The lower graphs indicate a control trial, indicated on the right with “D” meaning disconnected graphs and “C” meaning connected. Manipulating job mixing in control trials decreases time people spend working with others in the same neighborhood, and their chance of transmission generally. This has an observable effect - in control trials, all classes benefit from increased job-mixing.
In control trials, each class begins with one infected person and spreads throughout that class. In experimental trials, the disease must flow from the upper class to the middle and lower classes. This is represented in the chart, where one observes that the lower and middle classes in the control trials frequently end with herd = 1, and the disease failed. The effect is still visible at job-mixing = 6.

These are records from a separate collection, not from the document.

(* ===== verification/WfCheck.v ===== *)
(** * Deciding well-formedness

    Boolean checkers for the well-formedness predicates of the sync theorems,
    with their soundness: what a concrete configuration is checked with. *)

From S2P Require Import Prelude GoNet ProxyTypes ChangeTracking Services EndpointsMap Ipvs Host Proxier ProxierFacts FullSync IncrSync.
Import Proxier.

Definition byte_b (z : Z) : bool := (0 <=? z)%Z && (z <? 256)%Z.
Definition port_b (z : Z) : bool := (0 <=? z)%Z && (z <? 65536)%Z.

Definition wf_addr_b (ip : IP) : bool :=
  match ip with
  | [_; _; _; _] => forallb byte_b ip
  | _ => bool_decide (take 12 ip = Net.v4InV6Prefix) && (length (drop 12 ip) =? 4)%nat &&
         forallb byte_b (drop 12 ip)
  end.

Lemma bytes_b_sound l : forallb byte_b l = true → Forall Net.is_byte l.
Proof.
  intros H. apply Forall_forall. intros x Hx. rewrite forallb_forall in H.
  specialize (H x (proj1 (list_elem_of_In _ _) Hx)). unfold byte_b, Net.is_byte in *.
  apply andb_true_iff in H as [?%Z.leb_le ?%Z.ltb_lt]. lia.
Qed.

Lemma wf_addr_b_sound ip : wf_addr_b ip = true → Net.wf_addr ip.
Proof.
  intros H.
  assert (bool_decide (take 12 ip = Net.v4InV6Prefix) && (length (drop 12 ip) =? 4)%nat &&
      forallb byte_b (drop 12 ip) = true ∨ (length ip = 4%nat ∧ forallb byte_b ip = true)) as [H'|[Hl Hb]].
  { destruct ip as [|? [|? [|? [|? [|??]]]]]; auto. }
  - apply andb_true_iff in H' as [[Hp%bool_decide_eq_true_1 Hl%Nat.eqb_eq]%andb_true_iff Hb].
    exists (drop 12 ip). split; [done|]. split; [by apply bytes_b_sound|]. right.
    unfold Net.IPv4. rewrite <-Hp. symmetry. apply take_drop.
  - exists ip. split; [done|]. split; [by apply bytes_b_sound|by left].
Qed.

Lemma port_b_sound p : port_b p = true → port_ok p.
Proof. unfold port_b, port_ok. intros [?%Z.leb_le ?%Z.ltb_lt]%andb_true_iff. lia. Qed.

Definition wf_service_b (s : Service) : bool :=
  wf_addr_b (ClusterIP s) && port_b (Port s) &&
  (bool_decide (Protocol s = "tcp") || bool_decide (Protocol s = "udp")).

Lemma wf_service_b_sound s : wf_service_b s = true → wf_service s.
Proof.
  intros [[Ha%wf_addr_b_sound Hp%port_b_sound]%andb_true_iff Hproto]%andb_true_iff.
  split_and!; [done..|]. apply orb_true_iff in Hproto as [Hp'|Hp']; apply bool_decide_eq_true_1 in Hp'; auto.
Qed.

Definition wf_server_b (s : Server) : bool :=
  wf_addr_b (Net.ParseIP (srv_Ip s)) && bool_decide (Net.IP_String (Net.ParseIP (srv_Ip s)) = srv_Ip s) &&
  port_b (srv_Port s).

Lemma wf_server_b_sound s : wf_server_b s = true → wf_server s.
Proof.
  intros [[?%wf_addr_b_sound ?%bool_decide_eq_true_1]%andb_true_iff ?%port_b_sound]%andb_true_iff.
  split; [|done]. by exists (Net.ParseIP (srv_Ip s)).
Qed.

Definition wf_config_b (p : Proxier) : bool :=
  let l := map_to_list (serviceMap p) in
  forallb (λ e, forallb wf_service_b (service_rules (nodeIPs p) e.2) &&
    forallb (λ i, wf_server_b (server_of (endpoint_key i))) (default [] (endpointsMap p !! e.1))) l &&
  bool_decide (NoDup (rule_table p l).*1).

Lemma wf_config_b_sound p : wf_config_b p = true → wf_config p.
Proof.
  intros [Hl Hnd%bool_decide_eq_true_1]%andb_true_iff. rewrite forallb_forall in Hl.
  assert (∀ name info, serviceMap p !! name = Some info →
    forallb wf_service_b (service_rules (nodeIPs p) info) = true ∧
    forallb (λ i, wf_server_b (server_of (endpoint_key i))) (default [] (endpointsMap p !! name)) = true) as Hel.
  { intros name info Hin%elem_of_map_to_list. apply andb_true_iff.
    apply (Hl (name, info)). by apply list_elem_of_In. }
  split; [| |done].
  - intros name info svc [Hr _]%Hel Hsvc. rewrite forallb_forall in Hr.
    apply wf_service_b_sound, Hr. by apply list_elem_of_In.
  - intros name [info [_ He]%Hel]. apply Forall_forall. intros i Hi. rewrite forallb_forall in He.
    apply wf_server_b_sound, He. by apply list_elem_of_In.
Qed.

Definition wf_infos_b (ips : list IP) (m : gmap ServicePortName Services.ServiceInfo) : bool :=
  forallb (λ e, forallb wf_service_b (service_rules ips e.2)) (map_to_list m).

Lemma wf_infos_b_sound ips m : wf_infos_b ips m = true → wf_infos ips m.
Proof.
  unfold wf_infos_b. rewrite forallb_forall. intros Hl k info Hin%elem_of_map_to_list%list_elem_of_In%Hl.
  rewrite forallb_forall in Hin. apply Forall_forall. intros svc Hsvc. by apply wf_service_b_sound, Hin, list_elem_of_In.
Qed.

In experimental trials when job-mixing and internships = 0, there are almost no interactions between the classes, so the disease only spreads on the chance that two people walk towards each others’ neighborhood with a high degree of directedness and are significantly close to each other to interact. The data above show that, in no replicates, this occurred and resulted in transmission.
Figure 3, shown above, extends this analysis. Figure 1.1.1 consists of the bottom-left three charts and the three charts above them. Figure 3.4.3 consists of the upper-right three charts and the three below them. As one would expect, increases in transmissivity and decreases in immunity result in higher terminal herd values.

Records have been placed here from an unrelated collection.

(* ===== verification/TestBed.v ===== *)
(** * A concrete node

    The environment in which the sync theorems are exercised: the in-memory
    IPVS of the test suite, a host whose sockets always open, a conntrack tool
    that always succeeds, one node address; with example services and
    endpoints. *)

From S2P Require Import Prelude GoNet ProxyTypes ChangeTracking Services ServicesFacts EndpointsMap Ipvs FakeIpvs Host Ports Nodes Proxier ProxierFacts FullSync SyncSpec WfCheck.
Import Proxier Fake Ports.
Import Nodes(NodeIPInterface, GetNodeIPs).

Module TestBed.

#[export] Existing Instance canonical_range.

#[export] Instance bed_exec : Exec := {|
  LookPath _ _ := OK "/usr/sbin/conntrack"; CombinedOutput _ _ _ := ("", None) |}.

(** The sockets are numbered by the question that opened them. *)
#[export] Instance bed_net : NetOS := {|
  InterfaceAddrs _ := OK ["127.0.0.1/8"; "10.0.0.7/24"];
  Interfaces _ := OK ["lo"; "eth0"];
  Listen n _ _ := OK n;
  ResolveUDPAddr _ _ addr := OK addr;
  ListenUDP n _ _ := OK n;
  Hostname _ := OK "node1";
|}.

Definition bed_ips : list IP := [Net.IPv4 [10; 0; 0; 7]%Z].
#[export] Instance bed_nodeip : NodeIPInterface Fake.Faker := {| GetNodeIPs := mret (OK bed_ips) |}.
#[export] Instance bed_nodeip_spec : NodeIPSpec (K := Fake.Faker) bed_ips.
Proof. intros k w Hk. apply wp_ret. split; [by eexists|done]. Qed.

Lemma bed_opens : opens_all.
Proof.
  intros lp w Hp. cbn [OpenLocalPort Ports.ListenPortOpener]. unfold Ports.openLocalPort.
  destruct Hp as [-> | ->].
  - apply wp_bind, wp_ask, wp_bind, wp_emit, wp_ret. eauto.
  - apply wp_bind, wp_ask, wp_bind, wp_ask, wp_bind, wp_emit, wp_ret. eauto.
Qed.

(** ** Example objects *)
Definition port (name proto : string) (p np : Z) : Api.ServicePort :=
  {| Api.sp_Name := name; Api.sp_Protocol := proto; Api.sp_Port := p; Api.sp_NodePort := np |}.
Definition service (name ip : string) (ports : list Api.ServicePort) (ext : list string) : Api.Service := {|
  Api.svc_Namespace := "ns1"; Api.svc_Name := name; Api.spec_ClusterIP := ip; Api.spec_Type := "ClusterIP";
  Api.spec_Ports := ports; Api.spec_ExternalIPs := ext; Api.spec_SessionAffinity := "None" |}.
Definition endpoints (name pname : string) (p : Z) (ips : list string) : Api.Endpoints := {|
  Api.eps_Namespace := "ns1"; Api.eps_Name := name;
  Api.Subsets := [{| Api.Addresses := (λ ip, {| Api.addr_IP := ip; Api.addr_NodeName := None |}) <$> ips;
                     Api.Ports := [{| Api.ep_Name := pname; Api.ep_Port := p |}] |}] |}.

Definition web : Api.Service := service "web" "10.20.30.41" [port "p80" "TCP" 80 30080] ["10.0.0.7"].
Definition dns : Api.Service := service "dns" "10.20.30.53" [port "p53" "UDP" 53 0] [].
Definition web_eps : Api.Endpoints := endpoints "web" "p80" 8080 ["10.180.0.1"; "10.180.0.2"].
Definition dns_eps : Api.Endpoints := endpoints "dns" "p53" 53 ["10.180.0.3"].

Definition start : Sys Fake.Faker := {|
  px := new_proxier false "" "node1" 30000000000; kern := Fake.NewFake; io := {| tick := 0; trace := [] |} |}.

(** The events of a start-up, in the order the informers may deliver them. *)
Definition startup : M (Sys Fake.Faker) unit :=
  OnServiceAdd web ;; OnServiceAdd dns ;; OnEndpointsAdd web_eps ;; OnEndpointsAdd dns_eps ;;
  OnEndpointsSynced ;; OnServiceSynced.

Definition started : Sys Fake.Faker := (startup start).2.

Definition table (s : Sys Fake.Faker) : gmap activeServiceKey (list endpointKey) := gm (Fake.IpvsMap (kern s)).

(** The same proxier in front of a kernel that lost its rules and has one of
    a service that no longer exists. *)
Definition gone : Ipvs.Service := {| ClusterIP := Net.IPv4 [10; 20; 30; 99]%Z; Port := 99; Protocol := "tcp";
  Scheduler := "rr"; SessionAffinity := false |}.
Definition outdated : Sys Fake.Faker := {|
  px := px started; kern := (fake_AddIpvsService (Some gone) NewFake).2; io := io started |}.

Lemma NewFake_rep : fake_rep NewFake.
Proof. exists ∅, ∅. split_and!; [done..| |]; apply map_Forall_empty. Qed.

Lemma outdated_rep : fake_rep (kern outdated).
Proof.
  assert (wf_service gone) as Hg by (apply wf_service_b_sound; reflexivity).
  pose proof (fake_AddIpvsService_spec NewFake gone NewFake_rep Hg) as Hwp.
  apply wp_run in Hwp as (e & f & Hrun & _ & Hrep & _). unfold outdated. cbn [kern]. by rewrite Hrun.
Qed.

Lemma outdated_ready : ready bed_ips outdated.
Proof.
  split; [apply outdated_rep|vm_compute; reflexivity..|by_eval|by_eval| |].
  - unfold Ports.no_nil. by_eval.
  - apply wf_config_b_sound. vm_compute. reflexivity.
Qed.

End TestBed.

In some experimental trials, one can observe transmission between the classes even when job-mixing = 0. For example, when immunity = .02 and transmissivity = .03, .05, or .07, two replicates have terminal herd values < 1.

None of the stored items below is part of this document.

(* ===== verification/EnnClaims.v ===== *)
(** * Properties of the kernel IPVS implementation *)

From S2P Require Import Prelude GoNet ProxyTypes Ipvs EnnIpvs RefKernel Host Nodes WfCheck.
Import EnnIpvs Ref.

(** ** A concrete kernel *)
Definition ex_svc : Service := {| ClusterIP := Net.IPv4 [10; 20; 30; 41]%Z; Port := 80; Protocol := "tcp";
  Scheduler := DEFAULSCHE; SessionAffinity := true |}.
Definition ex_server : Server := {| srv_Ip := "10.180.0.1"; srv_Port := 8080; srv_Weight := 1 |}.
Definition ex_links : list LinkAttrs :=
  [{| link_Name := "lo"; link_Index := 1 |}; {| link_Name := "eth0"; link_Index := 2 |};
   {| link_Name := "docker0"; link_Index := 3 |}].
Definition ex_kernel : RefKernel := boot ex_links
  [(1%Z, Net.IPv4 [127; 0; 0; 1]%Z); (2%Z, Net.IPv4 [10; 0; 0; 7]%Z); (3%Z, Net.IPv4 [172; 17; 0; 1]%Z)].

Lemma ex_svc_wf : wf_service ex_svc.
Proof. apply wf_service_b_sound. reflexivity. Qed.
Lemma ex_server_wf : wf_server ex_server.
Proof. apply wf_server_b_sound. vm_compute. reflexivity. Qed.

(** On a kernel that behaves as documented, adding a virtual service
    succeeds whether or not it is there, adding it again changes nothing, and
    deleting it afterwards succeeds and removes exactly that entry. *)
Theorem enn_service_add_delete {N : Type} `{KN : Kernel N} `{KS : !KernelSpec N} (n : N) (s : Service) :
  krep n → wf_service s →
  ∃ n1 n2 n3, enn_AddIpvsService (Some s) n = (Ret None, n1) ∧
    enn_AddIpvsService (Some s) n1 = (Ret None, n2) ∧ enn_DeleteIpvsService (Some s) n2 = (Ret None, n3) ∧
    is_Some (vs (kabs n1) !! service_key s) ∧ kabs n2 = kabs n1 ∧
    vs (kabs n3) = delete (service_key s) (vs (kabs n)).
Proof.
  intros Hrep Hs.
  pose proof (enn_AddIpvsService_spec n s Hrep Hs) as H1. apply wp_run in H1 as (? & n1 & R1 & -> & Hr1 & A1).
  pose proof (enn_AddIpvsService_spec n1 s Hr1 Hs) as H2. apply wp_run in H2 as (? & n2 & R2 & -> & Hr2 & A2).
  assert (is_Some (vs (kabs n1) !! service_key s)) as Hin.
  { rewrite A1. simpl. destruct (vs (kabs n) !! service_key s) eqn:E; [by rewrite E|].
    rewrite lookup_insert_eq. eauto. }
  assert (kabs n2 = kabs n1) as Heq.
  { rewrite A2. destruct Hin as [eps He]. unfold spec_add_service, with_vs. rewrite He. by destruct (kabs n1). }
  pose proof (DeleteIpvsService_spec n2 s Hr2 Hs) as H3. apply wp_run in H3 as (e & n3 & R3 & He & Hr3 & A3).
  assert (e = None) as -> by (apply He; simpl; by rewrite Heq).
  exists n1, n2, n3. split_and!; [done..|]. simpl in A3. rewrite A3, Heq, A1. simpl.
  destruct (vs (kabs n) !! service_key s) eqn:E; [done|]. by rewrite delete_insert_eq.
Qed.

Lemma enn_service_add_delete_witness :
  ∃ n1 n2 n3, enn_AddIpvsService (Some ex_svc) ex_kernel = (Ret None, n1) ∧
    enn_AddIpvsService (Some ex_svc) n1 = (Ret None, n2) ∧
    enn_DeleteIpvsService (Some ex_svc) n2 = (Ret None, n3) ∧
    is_Some (vs (kabs n1) !! service_key ex_svc) ∧ kabs n2 = kabs n1 ∧
    vs (kabs n3) = delete (service_key ex_svc) (vs (kabs ex_kernel)).
Proof. exact (enn_service_add_delete ex_kernel ex_svc (boot_rep _ _) ex_svc_wf). Defined.

(** A real server added to an existing virtual service is listed back
    together with the ones that were there, the same address and port, and
    adding it a second time succeeds without effect (EEXIST is tolerated). *)
Theorem enn_server_add_list {N : Type} `{KN : Kernel N} `{KS : !KernelSpec N} (n : N) (s : Service)
    (d : Server) (eps : gset endpointKey) :
  krep n → wf_service s → wf_server d → vs (kabs n) !! service_key s = Some eps →
  ∃ n1 n2 servers, enn_AddIpvsServer (Some s) (Some d) n = (Ret None, n1) ∧
    enn_AddIpvsServer (Some s) (Some d) n1 = (Ret None, n2) ∧ kabs n2 = kabs n1 ∧
    enn_ListIpvsServer (Some (toLibService s)) n2 = (Ret (OK servers), n2) ∧
    list_to_set (server_key <$> servers) = {[server_key d]} ∪ eps.
Proof.
  intros Hrep Hs Hd Hl.
  assert (∀ n eps, vs (kabs n) !! service_key s = Some eps →
    spec_add_server (service_key s) (server_key d) (kabs n) =
    with_vs (<[service_key s := {[server_key d]} ∪ eps]>) (kabs n)) as Hspec.
  { intros n' eps' Hl'. apply vstate_eq; [by apply alter_lookup_Some|done..]. }
  pose proof (enn_AddIpvsServer_run n s d Hrep Hs Hd) as H1. apply wp_run in H1 as (e1 & n1 & R1 & Hr1 & A1 & He1).
  rewrite (proj1 He1) in R1 by eauto.
  rewrite (Hspec n eps Hl) in A1.
  assert (vs (kabs n1) !! service_key s = Some ({[server_key d]} ∪ eps)) as Hl1 by (by rewrite A1; apply lookup_insert_eq).
  pose proof (enn_AddIpvsServer_run n1 s d Hr1 Hs Hd) as H2. apply wp_run in H2 as (e2 & n2 & R2 & Hr2 & A2 & He2).
  rewrite (proj1 He2) in R2 by eauto.
  assert (kabs n2 = kabs n1) as Heq.
  { rewrite A2, (Hspec n1 _ Hl1), A1. apply vstate_eq; [|done..]. simpl. rewrite insert_insert_eq. f_equal. set_solver. }
  assert (vs (kabs n2) !! lib_key (toLibService s) = Some ({[server_key d]} ∪ eps)) as Hl2.
  { by rewrite lib_key_toLib, Heq. }
  pose proof (GetDestinations_spec n2 _ _ Hr2 Hl2) as H3. apply wp_run in H3 as (r & n2' & R3 & -> & dsts & -> & Hset).
  destruct (inter_servers_spec dsts) as (servers & Hi & Hk).
  exists n1, n2, servers. split_and!; [done..| |by rewrite Hk].
  unfold enn_ListIpvsServer, mbind, M_bind. rewrite R3. unfold mret, M_ret. by rewrite Hi.
Qed.

Definition ex_kernel1 : RefKernel := (enn_AddIpvsService (Some ex_svc) ex_kernel).2.

Lemma enn_server_add_list_witness :
  ∃ n1 n2 servers, enn_AddIpvsServer (Some ex_svc) (Some ex_server) ex_kernel1 = (Ret None, n1) ∧
    enn_AddIpvsServer (Some ex_svc) (Some ex_server) n1 = (Ret None, n2) ∧ kabs n2 = kabs n1 ∧
    enn_ListIpvsServer (Some (toLibService ex_svc)) n2 = (Ret (OK servers), n2) ∧
    list_to_set (server_key <$> servers) = ({[server_key ex_server]} ∪ ∅ : gset endpointKey).
Proof.
  apply (enn_server_add_list ex_kernel1 ex_svc ex_server ∅).
  - pose proof (enn_AddIpvsService_spec ex_kernel ex_svc (boot_rep _ _) ex_svc_wf) as H.
    apply wp_run in H as (e & n & R & _ & Hr & _). unfold ex_kernel1. rewrite R. exact Hr.
  - exact ex_svc_wf.
  - exact ex_server_wf.
  - by_eval.
Defined.

(** C25: [CreateLibIpvsService] followed by [CreateInterService] gives back the
    address, the port, the protocol and the scheduler of a service with a
    16-bit port and a known protocol; the session affinity, though stored in
    the flags, is not read back. *)
Theorem service_conversion_roundtrip (s : Service) :
  port_ok (Port s) → Protocol s = "tcp" ∨ Protocol s = "udp" →
  ∃ lib, CreateLibIpvsService (Some s) = OK lib ∧
    CreateInterService (Some lib) = OK {| ClusterIP := ClusterIP s; Port := Port s; Protocol := Protocol s;
      Scheduler := Scheduler s; SessionAffinity := false |} ∧
    (Flags lib = FlagPersistent ↔ SessionAffinity s = true).
Proof.
  intros Hp Hproto. exists (toLibService s). split; [done|]. split.
  - unfold CreateInterService, toInterService. rewrite protocol_roundtrip by done. simpl. by rewrite uint16_id.
  - simpl. by destruct (SessionAffinity s).
Qed.

Lemma service_conversion_roundtrip_witness :
  ∃ lib, CreateLibIpvsService (Some ex_svc) = OK lib ∧
    CreateInterService (Some lib) = OK {| ClusterIP := ClusterIP ex_svc; Port := 80; Protocol := "tcp";
      Scheduler := DEFAULSCHE; SessionAffinity := false |} ∧
    (Flags lib = FlagPersistent ↔ SessionAffinity ex_svc = true).
Proof. apply (service_conversion_roundtrip ex_svc); [unfold port_ok; simpl; lia|by left]. Defined.

(** ** Node addresses on the concrete kernel *)
Definition ex_net : NetOS := {|
  InterfaceAddrs _ := OK []; Interfaces _ := OK ["lo"; "eth0"; "docker0"];
  Listen n _ _ := OK n; ResolveUDPAddr _ _ a := OK a; ListenUDP n _ _ := OK n; Hostname _ := OK "node1" |}.

Definition ex_local (dev : string) : gset string :=
  match (enn_GetLocalAddresses dev ex_kernel).1 with
  | Ret (OK s) => s
  | _ => ∅
  end.

Lemma ex_lists_addresses : Nodes.lists_addresses ex_local ["lo"; "eth0"; "docker0"] ex_kernel.
Proof.
  intros dev Hdev.
  assert (dev ∈ [""; "lo"; "eth0"; "docker0"]) as Hin by (destruct Hdev as [->|?]; [left|by right]).
  repeat (apply elem_of_cons in Hin as [->|Hin]; [by split|]). by apply elem_of_nil in Hin.
Qed.

Lemma GetNodeIPs_exact_witness :
  ∃ ips w', @Nodes.NodeIP_GetNodeIPs _ enn_Interface ex_net canonical_range
      (ex_kernel, {| tick := 0; trace := [] |}) = (Ret (OK ips), (ex_kernel, w')) ∧
    Net.IPv4 [10; 0; 0; 7]%Z ∈ ips.
Proof.
  destruct (@Nodes.GetNodeIPs_exact RefKernel enn_Interface ex_net canonical_range ex_local
    ["lo"; "eth0"; "docker0"] ex_kernel {| tick := 0; trace := [] |} eq_refl ex_lists_addresses)
    as (ips & w' & Hrun & Hips).
  exists ips, w'. split; [exact Hrun|]. apply Hips. exists "10.0.0.7".
  split; [vm_compute; reflexivity|]. split; [by_eval|].
  intros prefix rest Hp Hn.
  pose proof (proj2 (Nodes.skipped_prefixes _) (ex_intro _ prefix (ex_intro _ rest (conj Hp eq_refl)))) as Hs. revert Hn Hs.
  apply (Forall_forall (λ name, Nodes.skipped_interface name = true → "10.0.0.7" ∉ ex_local name)).
  repeat constructor; first [discriminate | intros _; by_eval].
Defined.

Within each experimental trial, job-mixing negatively correlates with herd in every class. For the middle and lower classes, the reason is obvious - there are more opportunities for interaction with the upper class, where the disease starts. The same results can be found in the upper class, because the disease spreads back from the lower-class to the upper.
Figure 4.1.1 above is a viral dynamic chart, comparing control trials to experimental trials. The bottom three graphs, which are control trials, show the same data as Figure 2.1.1 through Figure 2.3.1, where job-mixing has minimal effect. In the experimental trials, job-mixing shows the same patterns as in endpoint-analysis.. In the control trials, job-mixing did not substantially impact endpoints for the lower and middle classes, but did impact the time to convergence. It did significantly impact the endpoints for the upper class, which were all relatively high.
In the experimental graphs, , job-mixing = 0 resulted in no infections in the middle or lower class, as before. As job-mixing increased from 3 to 6, there was no effect on the lower or upper class, but the middle class did have its infection rate slow, the inverse results of the control trial.
This may result from the middle class’ increased work in the upper-class neighborhood, more interactions there and fewer happen in the between members of the middle class. Similarly, as the lower class gets called in to work in the middle-class neighborhood, more interactions happen between those classes, while the lower class has a lower rate of infection before the disease takes hold there.
Figures 5.1.1 and 6.1.1 show the herd at convergence and dynamics of graphs with and without internships, which increase the connectivity between the middle and lower class. Without internships, job-mixing = 0 leads to effectively zero opportunities for transmission from the upper class. However, with internships, job-mixing easily allows inter-class transmission. Interestingly, with internships, job-mixing = 3 is worse than both = 0 and = 6 for all classes. The mechanisms underlying this disparity are still to be explored. Also attached are Figures 4 and 5, which display the same patterns with no interesting interactions.